Adult dental care consists of preventive measures, such as X-rays, exams, and cleanings, as well as additional services, such as fillings and root canals, if needed.
If you need dental care and don’t currently have dental coverage, paying out of pocket at a private dentist’s office may be challenging. However, there are numerous options that provide reduced-cost options to adults in need. Some services may even be free.
Consider the following options that may help provide the dental care you need.
Medicaid is a state-run program that offers health and sometimes dental insurance for individuals and families who meet certain income and other eligibility requirements.
Medicaid may cover preventive dental care, such as cleanings and X-rays, but emergency services are more limited under these plans if you’re over the age of 21.
If approved for Medicaid, you’d use the coverage at a dentist’s office, just as you would with private dental insurance. Over 40 percent of dentists in the United States take Medicaid, but you’ll want to ask the office whether they accept your coverage before going to your appointment.
If you’re a veteran, you may be eligible for dental benefits from the U.S. Department of Veterans Affairs (VA). Once you apply for VA dental care benefits, you’ll be notified which services may be covered if you’re approved.
Depending on your status and service, you may qualify for one-time benefits, partial care, or even full coverage. Read more about the benefits and eligibility requirements here.
You may also qualify to receive care from a VA dental clinic in your area.
If you don’t qualify for Medicaid benefits, you may still be able to access reduced-cost dental services by getting cleanings, X-rays, and fillings done at dental schools.
In order to complete their training, aspiring dentists and dental hygienists need to perform such services on real patients. All services are supervised by licensed dentists. By accessing these services, you not only receive professional care, but you also pay far less than you would at a private dental practice.
You can find a list of dental schools and dental hygiene schools in your state with contact information. You’ll need to book an appointment in advance. It’s also important to ask about any fees up front, as they’ll likely vary between schools and region.
Aside from dental schools, community health clinics are other possible options for accessing reduced-cost dental services. These clinics are managed by the national Health Resources & Services Administration (HRSA) with a goal of offering health services to low-income individuals and families.
Depending on the location, a community health clinic may offer reduced-cost cleanings and other preventive services.
Appointments tend to book up in advance, so you’ll want to find a clinic near you and call them as soon as you can. For additional help, you can also call the national hotline at (877) 464-4722 (ASK-HRSA).

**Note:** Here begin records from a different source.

(** Once the first pass has reached the list [existing] with [new_items]
    still to come, a second pass over [new_items] leaves the final list
    of the first pass as it is. *)
Lemma second_pass_keeps :
  forall new_items existing,
    fst (merge_chunk_data env
           (fst (merge_chunk_data env existing new_items)) new_items)
    = fst (merge_chunk_data env existing new_items).
Proof.
  induction new_items as [|x rest IH]; intros existing; [reflexivity|].
  cbn [merge_chunk_data].
  destruct (is_duplicate env (comparable env x) existing) as [[|]|err] eqn:Hdup.
  - specialize (IH existing).
    destruct (merge_extends rest existing) as (t & Ht).
    set (merged := fst (merge_chunk_data env existing rest)) in *.
    assert (Hd : is_duplicate env (comparable env x) merged = Return true)
      by now rewrite Ht, is_duplicate_app, Hdup.
    now rewrite Hd.
  - specialize (IH (existing ++ [x])).
    destruct (merge_extends rest (existing ++ [x])) as (t & Ht).
    set (merged := fst (merge_chunk_data env (existing ++ [x]) rest)) in *.
    assert (Hd : is_duplicate env (comparable env x) merged
                 = is_duplicate env (comparable env x) (x :: t))
      by now rewrite Ht, <- app_assoc, is_duplicate_app, Hdup.
    rewrite Hd. pose proof (is_duplicate_self x t) as Hself.
    destruct (is_duplicate env (comparable env x) (x :: t)) as [[|]|err'];
      [exact IH|congruence|reflexivity].
  - cbn. now rewrite Hdup.
Qed.

Lemma is_duplicate_returns new_item existing :
  mergeable new_item = true ->
  forallb mergeable existing = true ->
  is_duplicate env (comparable env new_item) existing
  = Return (existsb (fun x => negb (Qle_bool (ratio_of env new_item x)
                                             similarity_threshold))
                    existing).
Proof.
  intros Hnew. induction existing as [|e existing IH]; cbn; [reflexivity|].
  intros [He Hall]%andb_prop. unfold similarity.
  rewrite (comparable_lower _ Hnew), (comparable_lower _ He). cbn.
  fold (ratio_of env new_item e).
  destruct (negb _); [reflexivity|]. now apply IH.
Qed.

Lemma merge_returns :
  forall new_items existing,
    forallb mergeable existing = true ->
    forallb mergeable new_items = true ->
    snd (merge_chunk_data env existing new_items) = Return tt
    /\ forallb mergeable (fst (merge_chunk_data env existing new_items)) = true.
Proof.
  induction new_items as [|x rest IH]; intros existing Hex Hnew; cbn; [auto|].
  cbn in Hnew. apply andb_prop in Hnew as [Hx Hrest].
  rewrite (is_duplicate_returns _ _ Hx Hex).
  destruct (existsb _ _); apply IH; auto.
  rewrite forallb_app. cbn. now rewrite Hex, Hx.
Qed.

End MergeFacts.

(** C8. Merging a chunk list again leaves the accumulator as the first
    merge left it, whatever the two lists hold; and when their entries are
    strings and dicts, as in a validated chunk, the second merge returns
    normally: every candidate meets its first copy or the entry that
    suppressed it. *)
Theorem merge_twice_is_merge_once (env : Env) (existing new_items : list pyval) :
  let merged := fst (merge_chunk_data env existing new_items) in
  fst (merge_chunk_data env merged new_items) = merged
  /\ (forallb mergeable existing = true ->
      forallb mergeable new_items = true ->
      merge_chunk_data env merged new_items = (merged, Return tt)).
Proof.
  cbn zeta. split; [apply second_pass_keeps|].
  intros Hex Hnew.
  destruct (merge_returns env new_items existing Hex Hnew) as [_ Hmerged].
  destruct (merge_returns env new_items _ Hmerged Hnew) as [Hret _].
  pose proof (second_pass_keeps env new_items existing) as Hkeep.
  destruct (merge_chunk_data env (fst (merge_chunk_data env existing new_items))
                             new_items) as [l r].
  cbn in *. now subst.
Qed.

(** C3, as amended. A candidate folded into a list of strings and dicts
    is discarded exactly when its similarity ratio to some element
    already in the list is strictly greater than 0.8; otherwise it is
    appended.  A candidate whose ratio to the only element is 0.8 is
    appended. *)
Theorem merge_step_amended (env : Env) (existing : list pyval)
    (new_item : pyval) :
  forallb mergeable existing = true ->
  mergeable new_item = true ->
  (exists discarded : bool,
      merge_chunk_data env existing [new_item]
      = (if discarded then existing else existing ++ [new_item], Return tt)
      /\ (discarded = true <->
          Exists (fun x => (similarity_threshold < ratio_of env new_item x)%Q)
                 existing))
  /\ (forall x, existing = [x] ->
                (ratio_of env new_item x == similarity_threshold)%Q ->
                merge_chunk_data env existing [new_item]
                = ([x; new_item], Return tt)).
Proof.
  intros Hex Hnew.
  assert (Hstep : merge_chunk_data env existing [new_item]
                  = (if existsb (fun x => negb (Qle_bool (ratio_of env new_item x)
                                                         similarity_threshold))
                                existing
                     then existing else existing ++ [new_item], Return tt)).
  { cbn. rewrite (is_duplicate_returns env _ _ Hnew Hex).
    destruct (existsb _ _); reflexivity. }
  split.
  - eexists. split; [exact Hstep|].
    rewrite existsb_exists, Exists_exists. split.
    + intros (x & Hin & Hx). exists x. split; [now apply list_elem_of_In|].
      apply negb_true_iff in Hx. now apply Qle_bool_false.
    + intros (x & Hin & Hx). exists x. split; [now apply list_elem_of_In|].
      apply negb_true_iff. apply not_true_is_false. intros Hle%Qle_bool_iff.
      now apply Qlt_not_le in Hx.
  - intros x -> Heq. rewrite Hstep. cbn.
    replace (Qle_bool (ratio_of env new_item x) similarity_threshold) with true;
      [reflexivity|].
    symmetry. apply Qle_bool_iff. rewrite Heq. apply Qle_refl.
Qed.

Lemma merge_step_amended_witness :
  let env := scripted_env [] (Raise decode_error) in
  let existing := [PStr "Python"; PStr "Project Management"] in
  let new_item := PStr "python " in
  (exists discarded : bool,
      merge_chunk_data env existing [new_item]
      = (if discarded then existing else existing ++ [new_item], Return tt)
      /\ (discarded = true <->
          Exists (fun x => (similarity_threshold < ratio_of env new_item x)%Q)
                 existing))
  /\ (forall x, existing = [x] ->
                (ratio_of env new_item x == similarity_threshold)%Q ->
                merge_chunk_data env existing [new_item]
                = ([x; new_item], Return tt)).
Proof.
  exact (merge_step_amended (scripted_env [] (Raise decode_error))
           [PStr "Python"; PStr "Project Management"] (PStr "python ")
           eq_refl eq_refl).
Defined.

(** C3, the claim as worded fails: "abcdf" and "abcde" have ratio
    2*4/10 = 0.8, which is not greater than 0.8, so the candidate "abcdf"
    is appended next to "abcde". *)
Lemma ratio_equal_to_threshold_is_appended :
  let env := scripted_env [] (Raise decode_error) in
  (ratio_of env (PStr "abcdf") (PStr "abcde") == 8 # 10)%Q
  /\ merge_chunk_data env [PStr "abcde"] [PStr "abcdf"]
     = ([PStr "abcde"; PStr "abcdf"], Return tt).
Proof. split; vm_compute; reflexivity. Qed.

(** ** The text splitter *)

Section MergePiecesMap.

Context {A B : Type} (f : A -> B) (lenA : A -> Z) (lenB : B -> Z).
Context (chunk_size chunk_overlap separator_len : Z).
Hypothesis len_f : forall a, lenA a = lenB (f a).

Lemma nonempty_map (l : list A) :
  TextSplitter.nonempty (map f l) = TextSplitter.nonempty l.
Proof. now destruct l. Qed.

Lemma several_map (l : list A) :
  TextSplitter.several (map f l) = TextSplitter.several l.
Proof. now destruct l as [|? [|? ?]]. Qed.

While community health clinics offer reduced-cost dental care, community dental events may provide these services for free.
These are offered on a first-come, first-serve basis and are performed by volunteer dentists. Depending on the event, you may even receive complementary dental supplies and educational materials to help you keep your mouth healthy.
The downside to community dental events is that they may only be offered on an occasional basis. You may be able to inquire about upcoming events in your area from the United Way by calling 211.
For your local chapter location and information, click here.
The Dental Lifeline Network is a nonprofit organization that operates in all 50 states. With the help of donated dental services, the mission of this nonprofit is to help provide free dental services to those who can’t afford it and have a disability, or are over the age of 65, or are medically fragile.
Click here to learn more about services and eligibility requirements in your state. While you may be able to access preventive care, the Dental Lifeline Network doesn’t provide emergency dental services.
Ideally, you should try to schedule dental X-rays once a year, and cleanings and checkups twice per year. It’s also important to see your dentist if any suspicious symptoms arise. Don’t ignore any signs of an oral health problem, as these can quickly worsen.
See a dentist if you experience any of the following:
Aside from seeing a dentist regularly, it’s important to do your best to take care of your mouth at home. You can keep your teeth and gums healthy by:
- brushing your teeth at least twice a day with fluoride toothpaste
- using a soft-bristled toothbrush to gently clean your teeth, gum line, and tongue
- flossing daily
- considering a mouthwash if you have gingivitis or develop frequent cavities
- reducing the amount of sugary foods and drinks you consume
- drinking plain water as much as possible
Dental insurance helps cover part of your dental care needs, but there are still ways you can access reduced-cost — or even free — services if you don’t currently have coverage.
First, you may see whether you qualify for dental coverage benefits with state programs, such as Medicaid. You may also be eligible for services at local health clinics or through nonprofit organizations. Dental and dental hygiene schools also offer reduced-cost services.
No matter which option works for you, it’s important to see a dentist and get your teeth cleaned on a regular basis. In between visits, be sure to stay on top of your oral hygiene to help prevent future problems.